I’ll never know, I can only look at why it deserved such attention. Cinema’s history is filled to the brim with the exceptional, the out of the ordinary, the piece of gold among the rocks. What makes The Deer Hunter so very compelling is these actors are doing their best to play real people, people you imagine being on your level. When you watch someone like Humphrey Bogart in Casablanca (1942, Dir. Michael Curtiz) you wish you could be friends with him. When you watch Robert DeNiro in The Deer Hunter you feel like you are friends with him. No one is idolised in the film, no one escapes the ravages both minor and major of war. And the film is not a piece of propaganda either, even though it was held up as one by both sides. For a film so mired in the politics of the time, its focus lies on the human costs and interactions. It evokes an experience that most drafted men in America must have experienced, going off to fight a war they had little to no say in. From the ground, the politics of it all seems very far away, and I believe this must have resonated strongly.
It’s also a far more emotionally sensitive film that what had defined the American New Wave at the time. All the main characters are good guys, and I found it easy to imagine that before the war the Vietcong shown in the film could have inhabited the same space. The violence corrupts men, like an infection, and through Nick it consumes him. Under the strain of the psychological trauma, the heroin to numb the pain, its easy to see how someone can truly lose themselves so far they can’t be brought back.

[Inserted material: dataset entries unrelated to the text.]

(** The checked-in tables are the generated ones. *)
Lemma crc32_table_generated : lzma_crc32_table = init_crc32_table.
Proof. vm_compute. reflexivity. Qed.

Lemma crc64_table_generated : lzma_crc64_table = init_crc64_table.
Proof. vm_compute. reflexivity. Qed.

Lemma crc32_table_ok : table_ok poly32 8 lzma_crc32_table.
Proof. rewrite crc32_table_generated. apply generated_ok. Qed.

Lemma crc64_table_ok : table_ok poly64 4 lzma_crc64_table.
Proof. rewrite crc64_table_generated. apply generated_ok. Qed.

(** ** Bytes through the first row *)
Lemma A_byte x : is_byte (Macros.A x).
Proof. unfold Macros.A, is_byte. change 255 with (Z.ones 8). rewrite Z.land_ones by lia. apply Z.mod_pos_bound. lia. Qed.

Lemma lxor_byte a b : is_byte a -> is_byte b -> is_byte (Z.lxor a b).
Proof. apply (lxor_range a b 8). lia. Qed.

Section Ranges.
Context (poly w : Z) (Hw : 8 <= w) (Hp : 0 <= poly < 2 ^ w).

Lemma byte_range b : is_byte b -> 0 <= b < 2 ^ w.
Proof.
  intros [H0 H1]. split; [done |]. apply Z.lt_le_trans with (2 ^ 8); [done |]. apply Z.pow_le_mono_r; lia.
Qed.

Lemma feed_range c b : 0 <= c < 2 ^ w -> is_byte b -> 0 <= feed poly c b < 2 ^ w.
Proof.
  intros Hc Hb. apply crc_bits_range; [lia | done |]. apply lxor_range; [lia | done |]. by apply byte_range.
Qed.

Lemma foldl_feed_range bs c : 0 <= c < 2 ^ w -> bytes bs -> 0 <= foldl (feed poly) c bs < 2 ^ w.
Proof.
  revert c. induction bs as [| b bs IH]; intros c Hc Hb; [done |].
  inversion Hb; subst. apply IH; [by apply feed_range | done].
Qed.

End Ranges.

Section Bytes.
Context (poly w : Z) (n : nat) (table : list (list Z)).
Context (Hw : 8 <= w) (Hp : 0 <= poly < 2 ^ w) (Hn : (0 < n)%nat) (Ht : table_ok poly n table).

Lemma crc_byte_feed c b : 0 <= c -> is_byte b -> crc_byte table c b = Some (feed poly c b).
Proof.
  intros Hc Hb. unfold crc_byte. rewrite Ht by (lia || eauto using lxor_byte, A_byte).
  simpl. by rewrite feed_table.
Qed.

Lemma crc_tail_feed bs c : 0 <= c < 2 ^ w -> bytes bs -> crc_tail table c bs = Some (foldl (feed poly) c bs).
Proof.
  revert c. induction bs as [| b bs IH]; intros c Hc Hb; [done |].
  inversion Hb; subst. cbn [crc_tail]. rewrite crc_byte_feed by (done || lia). cbn [mbind option_bind].
  apply IH; [by apply (feed_range poly w) | done].
Qed.

(** The alignment loop consumes fewer bytes than the alignment. *)
Lemma crc_align_feed k addr bs c :
  0 <= c < 2 ^ w -> bytes bs -> 0 <= k -> (Z.to_nat (2 ^ k) <= length bs)%nat ->
  exists pre post, bs = pre ++ post /\
    crc_align table (Z.ones k) addr c bs = Some (foldl (feed poly) c pre, post).
Proof.
  intros Hc Hb Hk Hl.
  assert (forall m bs addr c, (m <= length bs)%nat -> (addr + Z.of_nat m) mod 2 ^ k = 0 ->
    bytes bs -> 0 <= c < 2 ^ w ->
    exists pre post, bs = pre ++ post /\
      crc_align table (Z.ones k) addr c bs = Some (foldl (feed poly) c pre, post)) as Hgo.
  { clear bs addr c Hl Hc Hb. induction m as [| m IH]; intros bs addr c Hl Hm Hb Hc.
    - exists [], bs. split; [done |]. rewrite Z.add_0_r in Hm.
      destruct bs; cbn [crc_align]; rewrite Z.land_ones, Hm by done; done.
    - destruct bs as [| b bs]; [simpl in Hl; lia |]. cbn [crc_align].
      inversion Hb; subst. destruct (Z.land addr (Z.ones k) =? 0); [by exists [], (b :: bs) |].
      rewrite crc_byte_feed by (done || lia). cbn [mbind option_bind].
      destruct (IH bs (addr + 1) (feed poly c b)) as (pre & post & -> & ->).
      + simpl in Hl. lia.
      + rewrite <- Hm. f_equal. lia.
      + done.
      + by apply (feed_range poly w).
      + by exists (b :: pre), post. }
  apply (Hgo (Z.to_nat ((- addr) mod 2 ^ k))); [| | done | done].
  - pose proof (Z.mod_pos_bound (- addr) (2 ^ k) ltac:(apply Z.pow_pos_nonneg; lia)). lia.
  - pose proof (Z.mod_pos_bound (- addr) (2 ^ k) ltac:(apply Z.pow_pos_nonneg; lia)).
    rewrite Z2Nat.id by lia. rewrite Z.add_mod_idemp_r by lia.
    rewrite Z.add_opp_diag_r. apply Z.mod_0_l. lia.
Qed.
End Bytes.

(** ** Slicing *)
Lemma word_bytes x : 0 <= x < 2 ^ 32 ->
  is_byte (Macros.A x) /\ is_byte (Macros.B x) /\ is_byte (Macros.C x) /\ is_byte (Macros.D x) /\
  x = Z.lxor (Z.lxor (Z.lxor (Macros.A x) (Z.shiftl (Macros.B x) 8)) (Z.shiftl (Macros.C x) 16))
        (Z.shiftl (Macros.D x) 24).
Proof.
  intros Hx.
  assert (is_byte (Macros.A x)) as HA by apply A_byte.
  assert (is_byte (Macros.B x)) as HB by apply (A_byte (Z.shiftr x 8)).
  assert (is_byte (Macros.C x)) as HC by apply (A_byte (Z.shiftr x 16)).
  assert (is_byte (Macros.D x)) as HD.
  { unfold Macros.D, is_byte. rewrite Z.shiftr_div_pow2 by lia. split; [apply Z.div_pos; lia |].
    apply Z.div_lt_upper_bound; lia. }
  do 4 (split; [done |]). unfold is_byte in *.
  rewrite (lxor_shiftl_add (Macros.A x)), (lxor_shiftl_add _ (Macros.C x)), lxor_shiftl_add by lia.
  unfold Macros.A, Macros.B, Macros.C, Macros.D. change 255 with (Z.ones 8).
  rewrite !Z.land_ones, !Z.shiftr_div_pow2 by lia.
  change (2 ^ 8) with 256. change (2 ^ 16) with 65536. change (2 ^ 24) with 16777216.
  change (2 ^ 32) with 4294967296 in Hx. clear HA HB HC HD. Z.to_euclidean_division_equations. lia.
Qed.

Lemma crc_bits_word poly m x : 0 <= x < 2 ^ 32 ->
  crc_bits poly (m + 32) x
  = Z.lxor (Z.lxor (Z.lxor (crc_bits poly (m + 32) (Macros.A x)) (crc_bits poly (m + 24) (Macros.B x)))
      (crc_bits poly (m + 16) (Macros.C x))) (crc_bits poly (m + 8) (Macros.D x)).
Proof.
  intros Hx. destruct (word_bytes x Hx) as (_ & _ & _ & _ & E). rewrite E at 1.
  rewrite !crc_bits_lxor.
  replace (m + 32)%nat with ((m + 24) + 8)%nat at 2 by lia.
  replace (m + 32)%nat with ((m + 16) + 16)%nat at 2 by lia.
  replace (m + 32)%nat with ((m + 8) + 24)%nat at 2 by lia.
  by rewrite !crc_bits_shiftl_more.
Qed.

(** A little-endian word is the value of its bytes. *)
Lemma read32le_value b0 b1 b2 b3 post :
  is_byte b0 -> is_byte b1 -> is_byte b2 -> is_byte b3 ->
  unaligned_read32le (b0 :: b1 :: b2 :: b3 :: post) 0 = Some (le_value [b0; b1; b2; b3])
  /\ 0 <= le_value [b0; b1; b2; b3] < 2 ^ 32.
Proof.
  intros H0 H1 H2 H3.
  assert (le_value [b0; b1; b2; b3] = b0 + b1 * 2 ^ 8 + b2 * 2 ^ 16 + b3 * 2 ^ 24) as E.
  { unfold is_byte in *. cbn [le_value].
    rewrite Z.shiftl_0_l, Z.lxor_0_r.
    rewrite (lxor_shiftl_add b2 b3), (lxor_shiftl_add b1), (lxor_shiftl_add b0) by lia.
    change (2 ^ 8) with 256. change (2 ^ 16) with 65536. change (2 ^ 24) with 16777216. lia. }
  split.
  - rewrite E, <- le32_read by done. reflexivity.
  - rewrite E. unfold is_byte in *.
    change (2 ^ 8) with 256. change (2 ^ 16) with 65536. change (2 ^ 24) with 16777216.
    change (2 ^ 32) with 4294967296. lia.
Qed.

Lemma le_value_app bs bs' : le_value (bs ++ bs') = Z.lxor (le_value bs) (Z.shiftl (le_value bs') (8 * Z.of_nat (length bs))).
Proof.
  induction bs as [| b bs IH]; cbn [app le_value].
  - by rewrite Z.shiftl_0_r, Z.lxor_0_l.
  - rewrite IH, Z.shiftl_lxor, Z.lxor_assoc, Z.shiftl_shiftl by lia.
    repeat f_equal. cbn [length]. lia.
Qed.

(** The lookups of one word are the register after all its bytes. *)
Lemma table_word poly n table s x : table_ok poly n table -> (s + 3 < n)%nat -> 0 <= x < 2 ^ 32 ->
  exists t3 t2 t1 t0,
    table_at table (s + 3) (Macros.A x) = Some t3 /\ table_at table (s + 2) (Macros.B x) = Some t2 /\
    table_at table (s + 1) (Macros.C x) = Some t1 /\ table_at table s (Macros.D x) = Some t0 /\
    Z.lxor (Z.lxor (Z.lxor t3 t2) t1) t0 = crc_bits poly (8 * s + 32) x.
Proof.
  intros Ht Hs Hx. destruct (word_bytes x Hx) as (HA & HB & HC & HD & _).
  do 4 eexists. do 4 (split; [apply Ht; [lia | done] |]).
  rewrite (crc_bits_word poly (8 * s) x Hx).
  repeat first [reflexivity | f_equal; try lia].
Qed.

I like The Deer Hunter because it’s an epic of people on a small-scale. It’s really about people, and that’s the most interesting topic out there. It’s about the long internal struggles we have with ourselves, often within us in the silence of our souls. I guess it’s a film that at its core, everyone can relate to, and that’s what makes a lie, a film filled with actors and staged action, feel honest. That’s what makes it hold the truth.
My mother told me when she saw the film in a cinema in Switzerland, behind her was a Asian couple, possibly Vietnamese, and the woman cried through the whole film. Then when they left the cinema, my mother and her partner went to dinner at a restaurant and the Asian couple also happened to be there, and she couldn’t stop crying through the whole dinner. She could have been crying for multiple reasons, for the films political views or for the noted poor treatment and one-dimensionality of the Vietnamese people, I’ll never know why she was crying. I just like to believe she was crying because it was sad.